Hey guys, I'm trying to make a script that will take a fasta file with many sequences from one patient at different time points and then randomly sample one sequence from each time point. For example here are some sequence title names:
01P03Pr01
01P03Pr02
01P03Pr03
01P03Pr04
01P03Kr01
01P03Kr02
01P03Kr03
09P03Pr01
09P03Pr02
09P03Pr03
09P03Kr01
09P03Kr05
Then these are the random sequences that were taken out of the larger fasta file and put in a new one:
01P03Pr02
01P03Kr01
09P03Pr03
09P03Kr05
Hopefully that makes sense. I'm a beginner with coding in python and want to improve so I would appreciate a nudge or some help. I'm using random.sample in my script and i'm not really sure where to start in terms of whether or not to make a dictionary or index, or none of those. Any help would be appreciated!!!
Have a try
seqtk sample
Are all the sequences in a single FASTA file? If so, you may explain the structure of sequence names
What are the time points and patient ID and body parts?
01
,P03Rr
,04
??If not, just sampling every file.
so for the sample you wrote its:
01 = month of sampled P03 = Patient ID P = kind of tissue r = RNA 04 = sequence number
I need a script that prompts me for how many sequences I would like from each tissue.

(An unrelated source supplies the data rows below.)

(** The best branch is replaced exactly when the count is smaller. *)
Lemma keep_best_exact (p tu : GateMat) (b : Best) :
  inv p -> post p tu -> best_ok p b ->
  (g tu < gb b ->
   exists b', keep_best (n p) tu b = Normal b' /\ best_ok p b'
              /\ gb b' = g tu /\ nb b' = n tu
              /\ pairs_of (Z.to_nat (nb b' - n p)) (indb b')
                 = history_from (n p) tu)
  /\ (gb b <= g tu -> keep_best (n p) tu b = Normal b).
Proof.
  intros Hinv Hpost Hbest.
  destruct (keep_best_step p tu b Hinv Hpost Hbest) as (b0 & Eb0 & Hb0).
  destruct (inv_facts p Hinv) as (Lm & Li & Hn & H16 & Lc & Hcap).
  destruct Hpost as (Lmt & Lit & Ecols & Eind & Hnt & Hnt2 & l0 & Hrep).
  pose proof Hbest as (Lb & Hgb & Hb).
  pose proof (weight_nonneg (cols p)) as Hw.
  revert Eb0. unfold keep_best. split.
  - intros Hlt. destruct (Z.ltb_spec (g tu) (gb b)) as [_|Hge]; [| lia].
    revert Eb0. rewrite memcpy_normal by (unfold N; lia). rewrite bind_Normal.
    intros Eb0. eexists. split; [reflexivity |].
    split; [injection Eb0 as <-; exact Hb0 |]. cbn [indb nb gb].
    split; [reflexivity |]. split; [reflexivity |].
    unfold history_from.
    apply pairs_of_ext. change (Z.to_nat 0) with 0%nat. rewrite take_0.
    cbn [app]. rewrite take_app_le
      by (rewrite length_take, length_drop; unfold N; lia).
    rewrite take_take. f_equal. unfold N. lia.
  - intros Hge. destruct (Z.ltb_spec (g tu) (gb b)) as [Hlt|_]; [lia |].
    reflexivity.
Qed.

The example I put in the OP is asking for one randomly sampled sequence per tissue per time point.
read sequences using Biopython, parse the name to get month and tissue information, save sequences in
dict
with structure likeseqs[month][tissue]=list of sequences
, and sample for per tissue per time point.Thanks for the tip! I will try to write a script for this and if it doesn't work i'll post my script.